• [Exercise requirements] Among the entries below, find the lines holding "table" and copy them.

• [Material for this exercise]

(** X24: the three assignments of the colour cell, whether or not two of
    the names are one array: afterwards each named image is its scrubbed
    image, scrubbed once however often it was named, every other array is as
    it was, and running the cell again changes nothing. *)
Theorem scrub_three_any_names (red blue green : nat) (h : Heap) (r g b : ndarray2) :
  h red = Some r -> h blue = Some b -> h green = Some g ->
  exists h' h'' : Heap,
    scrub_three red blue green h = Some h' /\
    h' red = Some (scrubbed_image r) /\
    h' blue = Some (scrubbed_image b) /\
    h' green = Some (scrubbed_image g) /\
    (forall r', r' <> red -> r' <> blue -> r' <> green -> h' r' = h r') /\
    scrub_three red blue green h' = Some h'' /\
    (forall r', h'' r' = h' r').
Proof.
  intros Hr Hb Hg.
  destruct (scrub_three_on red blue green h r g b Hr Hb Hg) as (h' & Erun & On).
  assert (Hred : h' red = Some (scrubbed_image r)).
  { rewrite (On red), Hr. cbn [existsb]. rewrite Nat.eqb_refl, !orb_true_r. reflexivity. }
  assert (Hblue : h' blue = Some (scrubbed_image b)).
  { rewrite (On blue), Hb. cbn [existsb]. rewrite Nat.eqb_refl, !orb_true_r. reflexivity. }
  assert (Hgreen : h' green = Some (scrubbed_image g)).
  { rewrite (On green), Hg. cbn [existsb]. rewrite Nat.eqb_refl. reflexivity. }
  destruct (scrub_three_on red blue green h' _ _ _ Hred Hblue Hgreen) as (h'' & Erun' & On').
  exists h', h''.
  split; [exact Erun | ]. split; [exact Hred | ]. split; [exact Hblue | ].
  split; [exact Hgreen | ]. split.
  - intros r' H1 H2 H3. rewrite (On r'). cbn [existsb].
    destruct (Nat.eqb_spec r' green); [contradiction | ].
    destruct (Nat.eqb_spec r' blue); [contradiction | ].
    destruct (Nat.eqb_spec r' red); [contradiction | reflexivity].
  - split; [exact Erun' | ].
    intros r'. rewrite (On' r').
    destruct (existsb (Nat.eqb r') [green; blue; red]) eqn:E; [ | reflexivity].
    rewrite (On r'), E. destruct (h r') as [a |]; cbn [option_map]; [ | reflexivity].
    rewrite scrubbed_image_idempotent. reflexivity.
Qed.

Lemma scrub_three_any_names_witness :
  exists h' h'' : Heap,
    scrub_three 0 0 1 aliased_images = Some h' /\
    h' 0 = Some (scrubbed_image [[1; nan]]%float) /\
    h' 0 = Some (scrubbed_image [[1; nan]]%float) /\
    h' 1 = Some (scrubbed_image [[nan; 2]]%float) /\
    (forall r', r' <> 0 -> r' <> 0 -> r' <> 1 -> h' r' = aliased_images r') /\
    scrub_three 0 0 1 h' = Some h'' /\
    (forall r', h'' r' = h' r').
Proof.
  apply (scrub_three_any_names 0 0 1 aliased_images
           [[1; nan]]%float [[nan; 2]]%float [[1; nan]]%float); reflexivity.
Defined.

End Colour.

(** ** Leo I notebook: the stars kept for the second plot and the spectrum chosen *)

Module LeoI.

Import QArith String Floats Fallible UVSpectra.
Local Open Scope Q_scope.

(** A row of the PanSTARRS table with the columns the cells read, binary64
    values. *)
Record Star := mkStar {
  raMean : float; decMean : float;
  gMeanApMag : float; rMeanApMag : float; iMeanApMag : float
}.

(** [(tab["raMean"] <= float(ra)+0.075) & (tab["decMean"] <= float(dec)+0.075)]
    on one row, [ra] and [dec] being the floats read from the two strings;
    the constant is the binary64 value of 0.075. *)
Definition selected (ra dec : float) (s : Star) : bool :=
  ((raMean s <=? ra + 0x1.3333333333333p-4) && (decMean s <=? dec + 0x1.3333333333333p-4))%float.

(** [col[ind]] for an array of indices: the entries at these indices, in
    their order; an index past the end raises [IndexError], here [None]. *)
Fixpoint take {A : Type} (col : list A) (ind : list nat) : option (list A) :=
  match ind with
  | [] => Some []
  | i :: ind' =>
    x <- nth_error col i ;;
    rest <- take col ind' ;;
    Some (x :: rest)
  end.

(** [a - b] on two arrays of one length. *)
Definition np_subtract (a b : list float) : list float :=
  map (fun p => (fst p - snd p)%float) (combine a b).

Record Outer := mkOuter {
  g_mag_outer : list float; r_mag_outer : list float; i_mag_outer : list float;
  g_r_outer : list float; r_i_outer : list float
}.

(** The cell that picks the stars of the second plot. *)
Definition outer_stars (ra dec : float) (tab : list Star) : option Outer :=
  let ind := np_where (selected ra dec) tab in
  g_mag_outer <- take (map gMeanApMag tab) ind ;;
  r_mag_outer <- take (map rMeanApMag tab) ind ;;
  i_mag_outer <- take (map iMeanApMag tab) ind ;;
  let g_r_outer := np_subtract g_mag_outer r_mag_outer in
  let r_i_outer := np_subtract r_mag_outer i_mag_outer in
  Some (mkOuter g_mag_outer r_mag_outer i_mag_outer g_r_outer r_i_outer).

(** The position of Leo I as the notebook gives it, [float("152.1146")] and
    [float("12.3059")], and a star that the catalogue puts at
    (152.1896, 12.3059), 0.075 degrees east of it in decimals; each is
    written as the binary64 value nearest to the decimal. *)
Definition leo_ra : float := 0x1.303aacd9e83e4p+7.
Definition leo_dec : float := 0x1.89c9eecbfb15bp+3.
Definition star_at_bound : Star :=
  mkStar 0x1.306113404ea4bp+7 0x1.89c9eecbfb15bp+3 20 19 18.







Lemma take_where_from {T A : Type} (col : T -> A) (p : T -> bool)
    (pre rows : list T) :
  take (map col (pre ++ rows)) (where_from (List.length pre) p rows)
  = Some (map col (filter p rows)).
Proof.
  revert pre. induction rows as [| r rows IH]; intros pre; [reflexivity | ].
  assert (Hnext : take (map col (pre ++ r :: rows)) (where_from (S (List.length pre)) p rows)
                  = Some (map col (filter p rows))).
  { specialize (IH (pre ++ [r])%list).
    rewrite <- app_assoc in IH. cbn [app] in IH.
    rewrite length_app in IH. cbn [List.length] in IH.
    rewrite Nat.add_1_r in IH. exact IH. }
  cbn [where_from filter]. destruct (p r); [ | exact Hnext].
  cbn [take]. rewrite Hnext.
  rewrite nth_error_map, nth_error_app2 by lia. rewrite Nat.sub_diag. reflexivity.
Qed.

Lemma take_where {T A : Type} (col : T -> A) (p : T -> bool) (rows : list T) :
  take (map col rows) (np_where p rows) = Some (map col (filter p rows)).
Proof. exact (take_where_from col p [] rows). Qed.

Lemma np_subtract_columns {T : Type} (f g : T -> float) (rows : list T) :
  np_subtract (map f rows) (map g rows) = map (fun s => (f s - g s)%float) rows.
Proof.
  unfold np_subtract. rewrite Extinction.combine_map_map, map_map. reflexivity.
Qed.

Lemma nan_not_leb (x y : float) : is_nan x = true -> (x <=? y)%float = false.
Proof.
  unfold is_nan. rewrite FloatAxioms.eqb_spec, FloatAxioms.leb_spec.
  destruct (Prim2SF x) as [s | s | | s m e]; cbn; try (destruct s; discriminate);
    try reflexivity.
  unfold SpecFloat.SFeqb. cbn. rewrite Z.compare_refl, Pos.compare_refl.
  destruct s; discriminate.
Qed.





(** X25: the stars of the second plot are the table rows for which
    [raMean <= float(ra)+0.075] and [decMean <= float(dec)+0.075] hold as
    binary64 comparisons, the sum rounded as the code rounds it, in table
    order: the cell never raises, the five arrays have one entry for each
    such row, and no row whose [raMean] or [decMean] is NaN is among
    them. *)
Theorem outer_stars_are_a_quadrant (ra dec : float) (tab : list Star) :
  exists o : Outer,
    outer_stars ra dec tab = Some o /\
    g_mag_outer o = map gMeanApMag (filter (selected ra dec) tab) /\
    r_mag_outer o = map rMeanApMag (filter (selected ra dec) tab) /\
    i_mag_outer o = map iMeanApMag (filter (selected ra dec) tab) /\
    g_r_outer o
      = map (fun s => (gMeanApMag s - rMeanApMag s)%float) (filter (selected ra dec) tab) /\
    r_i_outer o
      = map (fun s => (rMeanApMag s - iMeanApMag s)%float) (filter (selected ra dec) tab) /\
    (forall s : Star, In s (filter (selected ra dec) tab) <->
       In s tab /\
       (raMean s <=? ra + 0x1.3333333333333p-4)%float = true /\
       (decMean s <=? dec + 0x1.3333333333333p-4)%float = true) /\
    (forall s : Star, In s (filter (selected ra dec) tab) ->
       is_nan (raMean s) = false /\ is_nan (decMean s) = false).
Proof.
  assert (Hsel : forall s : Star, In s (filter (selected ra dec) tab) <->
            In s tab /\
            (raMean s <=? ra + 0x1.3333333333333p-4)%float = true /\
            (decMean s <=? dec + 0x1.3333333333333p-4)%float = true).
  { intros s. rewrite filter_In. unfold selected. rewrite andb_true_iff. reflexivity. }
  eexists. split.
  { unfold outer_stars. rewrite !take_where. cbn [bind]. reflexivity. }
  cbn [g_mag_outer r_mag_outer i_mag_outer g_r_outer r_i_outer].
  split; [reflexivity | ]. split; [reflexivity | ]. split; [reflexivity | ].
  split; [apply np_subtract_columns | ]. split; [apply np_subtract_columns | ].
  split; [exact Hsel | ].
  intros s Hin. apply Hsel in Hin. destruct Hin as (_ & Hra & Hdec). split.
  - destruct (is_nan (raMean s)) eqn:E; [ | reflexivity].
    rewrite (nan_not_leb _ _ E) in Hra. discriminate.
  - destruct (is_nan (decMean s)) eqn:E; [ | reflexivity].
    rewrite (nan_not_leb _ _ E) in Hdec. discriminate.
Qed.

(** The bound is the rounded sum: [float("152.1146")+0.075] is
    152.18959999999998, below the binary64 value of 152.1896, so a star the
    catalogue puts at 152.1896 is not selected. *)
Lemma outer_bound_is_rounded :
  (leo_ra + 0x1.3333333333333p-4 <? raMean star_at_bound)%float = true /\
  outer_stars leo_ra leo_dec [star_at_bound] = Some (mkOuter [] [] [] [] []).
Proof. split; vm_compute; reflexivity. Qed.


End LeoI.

• [Exercise solution]
(** A row of the PanSTARRS table with the columns the cells read, binary64
(** X25: the stars of the second plot are the table rows for which
    binary64 comparisons, the sum rounded as the code rounds it, in table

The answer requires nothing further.